WHAT THIS TASK INVOLVES: Repeat word for word every line of the data below, from the first through the line containing "(* ===== verification/EndToEnd.v ===== *)", and stop there.

── DATA SHOWN

(** The arguments that reach the server unchanged: an id is one segment of a
    path, a lifetime is a number of whole seconds. *)
Definition ctl_fits (c : ctl) : Prop :=
  match c with
  | CDeviceAction _ id | CDeviceRevoke id | CUserDelete id | CTokenRevoke id => plain id
  | CTokenCreate _ d _ => ∃ secs, 0 ≤ secs ∧ d = secs * Second ∧ d < 2 ^ 63
  | _ => True
  end.
(** The server's JSON reader reads the body that was sent. *)
Definition read_back (c : ctl) r : Prop :=
  match cBody (ctl_call c) with
  | NoBody | LoginBody _ _ => True
  | UserBody name password role => decode (A := UserInput) r = Some (mkUserInput name password role)
  | TokenBody id expires max => decode (A := TokenInput) r = Some (mkTokenInput id expires max)
  end.

Lemma ctl_command_action args action id :
  ctl_command args = inr (CDeviceAction action id) → action ∈ ["restart"; "shutdown"; "disconnect"]%string.
Proof.
  unfold ctl_command, ctl_devices, ctl_users, ctl_tokens, try_parse. intros Hc.
  by repeat (case_match; simplify_eq; bprop).
Qed.

Lemma authorized_ext e r (k k' : User → H Empty_set) s :
  (∀ u, k u = k' u) → authorized e r k s = authorized e r k' s.
Proof.
  intros Hk. unfold authorized, htry, hbind. destruct (hstore _ s) as [[o|[u|msg]] s']; [done| |done].
  by rewrite Hk.
Qed.
(* ===== verification/EndToEnd.v ===== *)
(** * EndToEnd: a command from the administrator to the laptop and back

    The management server of [ControlScenario], whose administrator has asked
    for a restart of the laptop, and the laptop's client, over the network of
    [ClientServer]: the theorem on commands applied. *)
From S2P Require Import Prelude Text Net Clock Calendar Http Traffic Duration Protocol Crypto Session.
From S2P Require Import Dataplane DataplaneProperties DataClient Commands Config Database Accounts Devices CommandStore.
From S2P Require Import Auth Control ControlAPI ControlStream ControlDevices ControlPlane ControlScenario.
From S2P Require Import ClientAgent ClientScenario ClientServer.
From Stdlib Require Import Init.Byte Strings.Byte.

Import Crypto.Toy.

(** ** The encodings of both sides *)

#[export] Instance laptop_inputs : Inputs := {
  in_login := ControlAPI.in_login; in_setup := ControlAPI.in_setup; in_enroll := ControlAPI.in_enroll;
  in_challenge := λ _ b, let '(v, rest) := dec_text b in Some (mkChallengeInput v, rest);
  in_connect := ControlAPI.in_connect;
  in_result := λ _ b,
    let '(dev, b) := dec_text b in let '(st, b) := dec_text b in let '(text, b) := dec_text b in
    let '(err, b) := dec_text b in let '(sig, b) := dec_text b in
    Some (mkCommandResult dev st text err sig, b);
  in_device := ControlAPI.in_device; in_settings := ControlAPI.in_settings;
  in_startup := ControlAPI.in_startup; in_user := ControlAPI.in_user;
  in_user_patch := ControlAPI.in_user_patch; in_password := ControlAPI.in_password;
  in_token := ControlAPI.in_token
}.
(** A signature: the first bytes of the key and the text. *)
Definition toy_sign (k m : list byte) : list byte := take 48 (k ++ m).
#[export] Instance laptop_externals : Externals unit := {
  argon2id := Auth.toy_argon2id;
  ed25519_verify k m sig := bool_decide (sig = toy_sign k m);
  ToLower := λ s, s; web_index := None; web_asset := λ _, write_header 404;
  startupAvailable := (false, "not supported"); ControlAPI.startupEnabled := λ _, Ok false;
  ControlAPI.setStartup := λ _ f, (None, f)
}.

Definition base : string := "https://vpn.example".
Definition address : string := "192.0.2.9:40000".
Definition encode_payload (v : Payload) : list byte :=
  match v with Challenge c => enc_text c | _ => [] end.
Definition line (code : Z) : string := FormatInt code.

Abbreviation Wire := (Backend unit Plane).
#[export] Instance laptop_remote : Remote Wire := {
  new_request := λ _ _, None;
  http_do := deliver base address encode_payload line;
  ed25519_sign := toy_sign;
  lower_text := λ s, s; url_hostname := hostname; resolve := resolve_ok; conn_write := write_ok;
  client_os := Linux; GOOS := "linux"; GOARCH := "amd64"; build_version := "1.0"
}.

(** ** The encodings fit *)

Lemma b64_length l : (length (b64_encode l) ≤ 2 * length l)%nat.
Proof. induction l as [|a|a b|a b c l IH] using list_ind3; cbn [b64_encode length] in *; lia. Qed.
Lemma enc_length l : length (enc l) = (2 * length l + 1)%nat.
Proof.
  unfold enc. rewrite length_app. cbn [length]. f_equal. induction l as [|b l IH]; [done|].
  cbn [map concat]. rewrite length_app, IH. cbn [length]. lia.
Qed.
Lemma decoded_short {A} `{Unmarshal A} (b : list byte) : len b ≤ 2 ^ 20 →
  decoded b = match unmarshal true b with
              | Some (v, rest) => if at_eof rest then Some v else None
              | None => None
              end.
Proof.
  intros Hl. unfold decoded, decode, decode_value, limited. cbn [rBody].
  rewrite take_ge; [done|]. unfold len in Hl. lia.
Qed.

Lemma result_fits dev st text err sig :
  len (marshal (mkCommandResult dev st text err sig)) ≤ 2 ^ 20 →
  decoded (marshal (mkCommandResult dev st text err sig)) = Some (mkCommandResult dev st text err sig).
Proof.
  intros Hl. rewrite decoded_short by done. unfold marshal, js_result, toy_json, unmarshal, in_result, laptop_inputs.
  cbn [crDeviceID crStatus crResult crError crSignature]. rewrite !dec_enc_text, dec_enc_end. done.
Qed.

(** ** The laptop *)

Definition command_id : string := c_id restart_row.
Definition environment (n : nat) : Env := env_of (Zb (64 + Z.of_nat n)).
Definition wire : Wire := mkBackend (server final) environment 0.
Definition laptop_agent : Agent Wire bool :=
  let a := ClientAgent.New cfg ControlScenario.T0 ∅ wire false in
  ClientAgent.set_state (s_identity laptop "10.90.0.2" "10.90.0.0/24" true (ClientAgent.state a))
    (set_key laptop_key a).
Definition the_command : ControlCommand :=
  mkControlCommand Version command_id "system.restart" ControlScenario.T0 (ControlScenario.T0 + 2 * Minute).

Lemma toy_sign_length k m : (length (toy_sign k m) ≤ 48)%nat.
Proof. unfold toy_sign. rewrite length_take. lia. Qed.
Lemma signature_length k m : (length (s2b (EncodeToString (toy_sign k m))) ≤ 96)%nat.
Proof.
  unfold EncodeToString. rewrite s2b_b2s. pose proof (b64_length (toy_sign k m)).
  pose proof (toy_sign_length k m). lia.
Qed.

Lemma report_fits st text err msg : (st, text, err) ∈ reports →
  let v := mkCommandResult laptop st text err (EncodeToString (toy_sign laptop_key msg)) in
  decoded (marshal v) = Some v.
Proof.
  intros Hr. cbv zeta. apply result_fits. pose proof (signature_length laptop_key msg) as Hs.
  unfold len, marshal, js_result, toy_json. cbn [crDeviceID crStatus crResult crError crSignature].
  rewrite !length_app. unfold enc_text. rewrite !enc_length.
  assert (length (s2b laptop) ≤ 100)%nat as Hl by (apply Nat.leb_le; vm_compute; reflexivity).
  assert ((length (s2b st) ≤ 100)%nat ∧ (length (s2b text) ≤ 100)%nat ∧ (length (s2b err) ≤ 100)%nat) as (? & ? & ?).
  { apply list_elem_of_In in Hr. cbn [In reports] in Hr.
    destruct Hr as [[= <- <- <-]|[[= <- <- <-]|[[= <- <- <-]|[[= <- <- <-]|[]]]]];
      split_and!; apply Nat.leb_le; vm_compute; reflexivity. }
  lia.
Qed.

Lemma laptop_wired : wired base address encode_payload line laptop command_id laptop_key laptop_key.
Proof.
  split.
  - intros path. reflexivity.
  - intros q w. reflexivity.
  - rewrite decoded_short by (apply Z.leb_le; vm_compute; reflexivity).
    unfold marshal, js_ref, toy_json, unmarshal, in_challenge, laptop_inputs. cbn [refDevice].
    rewrite dec_enc_end. reflexivity.
  - intros st text err msg Hr. exact (report_fits st text err msg Hr).
  - intros nonce _. unfold decode_first, unmarshal, js_read_challenge, toy_json. cbn [encode_payload].
    by rewrite dec_enc_end.
  - intros msg. apply bool_decide_eq_true_2. reflexivity.
  - vm_compute. reflexivity.
  - split_and!; [vm_compute; discriminate..| |]; apply Z.leb_le; vm_compute; reflexivity.
Qed.

Lemma stored_commands : commands (store (world (server final))) = [restart_row].
Proof. vm_compute. reflexivity. Qed.
Lemma laptop_device : is_device base laptop laptop_key laptop_agent.
Proof. split; vm_compute; reflexivity. Qed.
Lemma laptop_served : served_well address laptop laptop_key 4 (server final).
Proof.
  split; [vm_compute; reflexivity|]. unfold room. apply Nat.leb_le. vm_compute. reflexivity.
Qed.
Lemma laptop_requests : good_requests ControlScenario.T0 ControlScenario.T0 wire.
Proof.
  split.
  - intros n _. exists (replicate 32 (Zb (64 + Z.of_nat n))). split; reflexivity.
  - intros n i _. split; apply Z.le_refl.
  - apply Z.leb_le. vm_compute. reflexivity.
  - apply (bool_decide_unpack _). vm_compute. exact I.
Qed.
Lemma laptop_awaits : awaits command_id laptop ControlScenario.T0 restart_row (store (world (server final))).
Proof.
  split.
  - rewrite stored_commands. vm_compute. reflexivity.
  - exists (ControlScenario.T0 + 2 * Minute). split; [vm_compute; reflexivity|].
    apply Z.leb_le. vm_compute. reflexivity.
Qed.

Lemma laptop_store : commands (store (world (bk_server (remote laptop_agent)))) = [restart_row].
Proof. exact stored_commands. Qed.
Lemma started_restart : executed laptop_agent ++ started_by (SF := unit) (SP := Plane) command_id sys (ccType the_command) =
  [(command_id, ("systemctl", ["reboot"]))].
Proof. vm_compute. reflexivity. Qed.
Lemma row_queued : map c_status [restart_row] = ["queued"].
Proof. vm_compute. reflexivity. Qed.
Lemma row_done : map c_status (update_where (is_command command_id laptop)
  (let '(st, text, err) := final_report (SF := unit) (SP := Plane) sys (ccType the_command) in set_result st text err)
  [restart_row]) = ["succeeded"].
Proof. vm_compute. reflexivity. Qed.

Lemma command_completes_witness :
  ∃ a', handleControlCommand sys the_command laptop_agent = (inr tt, a') ∧
    executed a' = [(command_id, ("systemctl", ["reboot"]))] ∧
    map c_status (commands (store (world (bk_server (remote laptop_agent))))) = ["queued"] ∧
    map c_status (commands (store (world (bk_server (remote a'))))) = ["succeeded"].
Proof.
  destruct (command_completes base address encode_payload line laptop command_id laptop_key laptop_key
    ControlScenario.T0 ControlScenario.T0 restart_row sys the_command laptop_agent laptop_wired)
    as (a' & Hr & Hx & _ & Hc).
  - exact laptop_device.
  - exact laptop_served.
  - exact laptop_requests.
  - exact laptop_awaits.
  - assert (c_status restart_row = "queued") as -> by (vm_compute; reflexivity). left.
  - reflexivity.
  - reflexivity.
  - left.
  - apply Z.leb_le. vm_compute. reflexivity.
  - vm_compute. reflexivity.
  - exists a'. rewrite laptop_store in Hc |- *. split; [exact Hr|]. split; [by rewrite Hx, started_restart|].
    rewrite Hc. split; [exact row_queued|exact row_done].
Defined.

────

OUTPUT OF THE EXERCISE:
(** The arguments that reach the server unchanged: an id is one segment of a
    path, a lifetime is a number of whole seconds. *)
Definition ctl_fits (c : ctl) : Prop :=
  match c with
  | CDeviceAction _ id | CDeviceRevoke id | CUserDelete id | CTokenRevoke id => plain id
  | CTokenCreate _ d _ => ∃ secs, 0 ≤ secs ∧ d = secs * Second ∧ d < 2 ^ 63
  | _ => True
  end.
(** The server's JSON reader reads the body that was sent. *)
Definition read_back (c : ctl) r : Prop :=
  match cBody (ctl_call c) with
  | NoBody | LoginBody _ _ => True
  | UserBody name password role => decode (A := UserInput) r = Some (mkUserInput name password role)
  | TokenBody id expires max => decode (A := TokenInput) r = Some (mkTokenInput id expires max)
  end.

Lemma ctl_command_action args action id :
  ctl_command args = inr (CDeviceAction action id) → action ∈ ["restart"; "shutdown"; "disconnect"]%string.
Proof.
  unfold ctl_command, ctl_devices, ctl_users, ctl_tokens, try_parse. intros Hc.
  by repeat (case_match; simplify_eq; bprop).
Qed.

Lemma authorized_ext e r (k k' : User → H Empty_set) s :
  (∀ u, k u = k' u) → authorized e r k s = authorized e r k' s.
Proof.
  intros Hk. unfold authorized, htry, hbind. destruct (hstore _ s) as [[o|[u|msg]] s']; [done| |done].
  by rewrite Hk.
Qed.
(* ===== verification/EndToEnd.v ===== *)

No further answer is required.